▶ PROMPT:
Among the lines below, how many have the string "None" in them? Only the number is wanted.

▶ THE INPUT:
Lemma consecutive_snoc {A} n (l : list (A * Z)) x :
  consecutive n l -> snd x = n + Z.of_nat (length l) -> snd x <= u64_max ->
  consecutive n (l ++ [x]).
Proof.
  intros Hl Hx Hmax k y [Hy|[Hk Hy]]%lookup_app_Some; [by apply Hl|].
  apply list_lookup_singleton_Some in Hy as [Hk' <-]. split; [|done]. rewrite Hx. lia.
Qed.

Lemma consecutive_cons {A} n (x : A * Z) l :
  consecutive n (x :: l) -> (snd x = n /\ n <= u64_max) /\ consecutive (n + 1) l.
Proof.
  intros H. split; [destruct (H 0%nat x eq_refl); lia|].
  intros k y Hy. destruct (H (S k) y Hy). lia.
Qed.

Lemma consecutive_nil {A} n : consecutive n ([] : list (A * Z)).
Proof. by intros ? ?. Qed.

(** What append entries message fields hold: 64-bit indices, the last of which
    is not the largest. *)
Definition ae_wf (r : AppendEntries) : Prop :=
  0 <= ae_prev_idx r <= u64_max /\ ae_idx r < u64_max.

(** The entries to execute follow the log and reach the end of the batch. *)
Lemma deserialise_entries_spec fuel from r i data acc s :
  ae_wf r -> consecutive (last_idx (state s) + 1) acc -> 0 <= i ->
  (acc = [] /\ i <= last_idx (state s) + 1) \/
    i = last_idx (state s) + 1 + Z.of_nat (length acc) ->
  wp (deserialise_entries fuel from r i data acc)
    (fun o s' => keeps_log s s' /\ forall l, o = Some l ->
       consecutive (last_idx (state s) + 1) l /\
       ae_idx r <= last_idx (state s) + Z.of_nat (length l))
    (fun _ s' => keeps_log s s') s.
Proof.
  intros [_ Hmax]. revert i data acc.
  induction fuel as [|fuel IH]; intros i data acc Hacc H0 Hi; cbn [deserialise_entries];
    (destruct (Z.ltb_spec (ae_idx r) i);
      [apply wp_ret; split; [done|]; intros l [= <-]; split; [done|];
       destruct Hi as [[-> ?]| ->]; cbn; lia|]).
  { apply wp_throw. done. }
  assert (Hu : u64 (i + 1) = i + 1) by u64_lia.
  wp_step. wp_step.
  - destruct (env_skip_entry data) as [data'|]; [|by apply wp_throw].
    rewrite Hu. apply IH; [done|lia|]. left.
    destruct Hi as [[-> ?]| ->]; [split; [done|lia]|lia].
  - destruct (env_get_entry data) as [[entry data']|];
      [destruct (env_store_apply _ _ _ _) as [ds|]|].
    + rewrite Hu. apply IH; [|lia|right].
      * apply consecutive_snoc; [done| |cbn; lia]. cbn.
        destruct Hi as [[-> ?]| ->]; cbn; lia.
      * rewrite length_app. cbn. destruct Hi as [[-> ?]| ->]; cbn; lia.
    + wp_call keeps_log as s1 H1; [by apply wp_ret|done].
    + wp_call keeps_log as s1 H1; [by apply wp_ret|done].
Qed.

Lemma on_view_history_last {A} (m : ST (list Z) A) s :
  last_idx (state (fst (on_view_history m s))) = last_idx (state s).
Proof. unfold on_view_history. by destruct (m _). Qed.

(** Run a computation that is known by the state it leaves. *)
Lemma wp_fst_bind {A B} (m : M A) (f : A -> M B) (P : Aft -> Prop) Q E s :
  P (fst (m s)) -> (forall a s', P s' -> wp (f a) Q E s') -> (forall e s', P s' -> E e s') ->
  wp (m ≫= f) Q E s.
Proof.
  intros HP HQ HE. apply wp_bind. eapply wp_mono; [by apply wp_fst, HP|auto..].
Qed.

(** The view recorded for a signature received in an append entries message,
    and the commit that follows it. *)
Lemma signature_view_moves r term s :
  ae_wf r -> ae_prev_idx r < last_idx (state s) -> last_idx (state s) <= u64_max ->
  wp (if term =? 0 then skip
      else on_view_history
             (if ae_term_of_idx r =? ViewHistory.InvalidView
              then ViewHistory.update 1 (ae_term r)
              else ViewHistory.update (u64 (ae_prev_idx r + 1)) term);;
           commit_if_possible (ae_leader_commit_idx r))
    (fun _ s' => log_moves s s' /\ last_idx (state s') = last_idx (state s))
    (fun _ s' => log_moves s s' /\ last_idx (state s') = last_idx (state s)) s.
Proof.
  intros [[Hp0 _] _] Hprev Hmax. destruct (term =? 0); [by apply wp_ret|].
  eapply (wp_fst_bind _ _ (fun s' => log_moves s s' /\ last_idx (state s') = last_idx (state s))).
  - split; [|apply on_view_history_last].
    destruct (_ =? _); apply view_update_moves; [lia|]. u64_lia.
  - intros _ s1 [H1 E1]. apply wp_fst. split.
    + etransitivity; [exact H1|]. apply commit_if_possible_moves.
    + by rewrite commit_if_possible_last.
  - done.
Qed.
...
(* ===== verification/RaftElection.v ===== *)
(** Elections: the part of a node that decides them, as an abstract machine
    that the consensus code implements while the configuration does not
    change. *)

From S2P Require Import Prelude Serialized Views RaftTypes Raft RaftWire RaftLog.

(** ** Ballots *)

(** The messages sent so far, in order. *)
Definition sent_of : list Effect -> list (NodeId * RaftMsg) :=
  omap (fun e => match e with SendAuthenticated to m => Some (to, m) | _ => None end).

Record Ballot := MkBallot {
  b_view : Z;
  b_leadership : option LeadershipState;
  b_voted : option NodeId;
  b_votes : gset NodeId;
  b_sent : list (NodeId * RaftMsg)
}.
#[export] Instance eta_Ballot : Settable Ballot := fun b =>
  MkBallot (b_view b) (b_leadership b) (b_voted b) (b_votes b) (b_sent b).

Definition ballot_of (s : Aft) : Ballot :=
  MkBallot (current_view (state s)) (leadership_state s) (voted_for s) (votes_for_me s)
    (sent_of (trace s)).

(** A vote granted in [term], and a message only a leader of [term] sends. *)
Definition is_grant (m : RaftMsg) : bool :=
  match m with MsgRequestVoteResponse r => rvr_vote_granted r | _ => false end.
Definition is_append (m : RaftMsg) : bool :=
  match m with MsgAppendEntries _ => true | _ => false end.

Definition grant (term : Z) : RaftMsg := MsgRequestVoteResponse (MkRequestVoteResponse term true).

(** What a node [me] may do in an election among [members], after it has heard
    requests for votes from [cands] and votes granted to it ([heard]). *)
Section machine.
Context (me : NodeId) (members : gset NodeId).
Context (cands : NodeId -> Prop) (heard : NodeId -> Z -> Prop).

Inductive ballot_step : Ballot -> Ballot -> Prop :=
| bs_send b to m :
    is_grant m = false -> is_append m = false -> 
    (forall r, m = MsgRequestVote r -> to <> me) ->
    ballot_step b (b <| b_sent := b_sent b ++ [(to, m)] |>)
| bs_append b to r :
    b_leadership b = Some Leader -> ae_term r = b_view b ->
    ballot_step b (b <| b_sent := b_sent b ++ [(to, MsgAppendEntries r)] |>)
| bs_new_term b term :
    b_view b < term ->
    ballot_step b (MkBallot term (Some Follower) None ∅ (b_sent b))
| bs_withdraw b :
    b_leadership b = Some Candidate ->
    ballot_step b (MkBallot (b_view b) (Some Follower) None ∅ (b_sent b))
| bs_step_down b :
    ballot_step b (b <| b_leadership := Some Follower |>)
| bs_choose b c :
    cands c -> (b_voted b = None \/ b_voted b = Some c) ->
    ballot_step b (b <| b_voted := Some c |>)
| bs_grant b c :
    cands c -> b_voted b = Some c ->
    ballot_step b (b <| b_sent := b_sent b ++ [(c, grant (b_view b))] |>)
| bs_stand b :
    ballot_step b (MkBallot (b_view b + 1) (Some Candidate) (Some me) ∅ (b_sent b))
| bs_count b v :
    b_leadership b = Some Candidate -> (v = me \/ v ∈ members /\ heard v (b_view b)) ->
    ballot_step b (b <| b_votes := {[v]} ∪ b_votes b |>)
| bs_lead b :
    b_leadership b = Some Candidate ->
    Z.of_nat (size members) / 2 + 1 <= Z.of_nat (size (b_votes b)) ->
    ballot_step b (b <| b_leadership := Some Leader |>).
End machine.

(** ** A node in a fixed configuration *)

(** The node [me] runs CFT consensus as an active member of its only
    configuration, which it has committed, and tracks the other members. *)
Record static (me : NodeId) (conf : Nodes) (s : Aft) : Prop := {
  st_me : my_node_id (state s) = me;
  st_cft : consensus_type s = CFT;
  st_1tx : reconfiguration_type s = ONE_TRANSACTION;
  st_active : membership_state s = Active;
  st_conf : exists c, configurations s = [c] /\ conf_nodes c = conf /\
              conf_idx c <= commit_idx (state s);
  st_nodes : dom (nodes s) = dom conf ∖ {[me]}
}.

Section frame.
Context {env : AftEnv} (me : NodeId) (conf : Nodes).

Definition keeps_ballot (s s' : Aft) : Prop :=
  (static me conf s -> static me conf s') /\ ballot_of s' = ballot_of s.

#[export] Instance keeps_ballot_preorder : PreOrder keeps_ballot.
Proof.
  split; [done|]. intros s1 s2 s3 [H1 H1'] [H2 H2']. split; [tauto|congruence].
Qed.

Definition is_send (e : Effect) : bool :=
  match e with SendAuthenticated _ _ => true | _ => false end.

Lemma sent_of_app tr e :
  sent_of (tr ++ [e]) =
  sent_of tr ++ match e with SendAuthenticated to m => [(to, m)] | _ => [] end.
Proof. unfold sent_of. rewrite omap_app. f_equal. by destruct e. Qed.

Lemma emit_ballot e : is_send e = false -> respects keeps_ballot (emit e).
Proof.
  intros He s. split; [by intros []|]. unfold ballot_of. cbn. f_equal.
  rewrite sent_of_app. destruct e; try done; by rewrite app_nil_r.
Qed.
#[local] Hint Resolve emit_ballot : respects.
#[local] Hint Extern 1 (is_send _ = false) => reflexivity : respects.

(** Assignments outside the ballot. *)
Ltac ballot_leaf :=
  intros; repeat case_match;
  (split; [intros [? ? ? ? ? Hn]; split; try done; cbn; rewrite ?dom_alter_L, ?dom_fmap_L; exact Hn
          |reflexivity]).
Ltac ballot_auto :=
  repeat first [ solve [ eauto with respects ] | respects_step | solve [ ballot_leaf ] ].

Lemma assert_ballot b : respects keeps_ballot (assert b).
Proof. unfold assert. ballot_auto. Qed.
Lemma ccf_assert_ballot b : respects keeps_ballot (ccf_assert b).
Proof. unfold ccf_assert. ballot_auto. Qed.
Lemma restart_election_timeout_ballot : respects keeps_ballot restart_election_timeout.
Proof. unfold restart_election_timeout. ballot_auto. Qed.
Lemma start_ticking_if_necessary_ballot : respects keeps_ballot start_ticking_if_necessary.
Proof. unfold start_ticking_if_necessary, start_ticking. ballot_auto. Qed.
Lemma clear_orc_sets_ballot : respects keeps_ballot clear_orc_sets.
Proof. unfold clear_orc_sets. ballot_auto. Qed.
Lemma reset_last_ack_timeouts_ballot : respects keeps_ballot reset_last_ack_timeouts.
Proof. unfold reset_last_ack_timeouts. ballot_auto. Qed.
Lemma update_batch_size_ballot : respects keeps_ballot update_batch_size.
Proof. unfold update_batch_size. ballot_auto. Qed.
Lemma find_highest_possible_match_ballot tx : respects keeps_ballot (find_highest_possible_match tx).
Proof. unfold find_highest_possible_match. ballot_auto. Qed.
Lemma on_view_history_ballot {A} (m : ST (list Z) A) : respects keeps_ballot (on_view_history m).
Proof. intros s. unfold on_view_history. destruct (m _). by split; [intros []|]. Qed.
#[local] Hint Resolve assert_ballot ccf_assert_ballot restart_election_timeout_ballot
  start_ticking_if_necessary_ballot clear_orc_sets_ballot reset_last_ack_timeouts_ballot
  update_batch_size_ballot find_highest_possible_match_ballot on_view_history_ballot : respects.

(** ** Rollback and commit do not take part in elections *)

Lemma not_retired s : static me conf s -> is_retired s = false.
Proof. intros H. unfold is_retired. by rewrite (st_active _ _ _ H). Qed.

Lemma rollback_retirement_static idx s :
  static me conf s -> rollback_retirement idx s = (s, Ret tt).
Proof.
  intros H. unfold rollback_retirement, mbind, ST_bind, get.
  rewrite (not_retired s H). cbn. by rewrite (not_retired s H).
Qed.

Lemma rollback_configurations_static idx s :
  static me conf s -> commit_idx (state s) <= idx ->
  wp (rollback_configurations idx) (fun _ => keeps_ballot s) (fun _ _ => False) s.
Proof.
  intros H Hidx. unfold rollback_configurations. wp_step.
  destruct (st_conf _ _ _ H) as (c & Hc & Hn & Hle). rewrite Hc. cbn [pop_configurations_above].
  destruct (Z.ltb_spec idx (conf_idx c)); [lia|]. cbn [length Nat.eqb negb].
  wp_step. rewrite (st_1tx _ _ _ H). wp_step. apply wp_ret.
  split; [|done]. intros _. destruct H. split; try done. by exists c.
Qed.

▶ REPLY:
4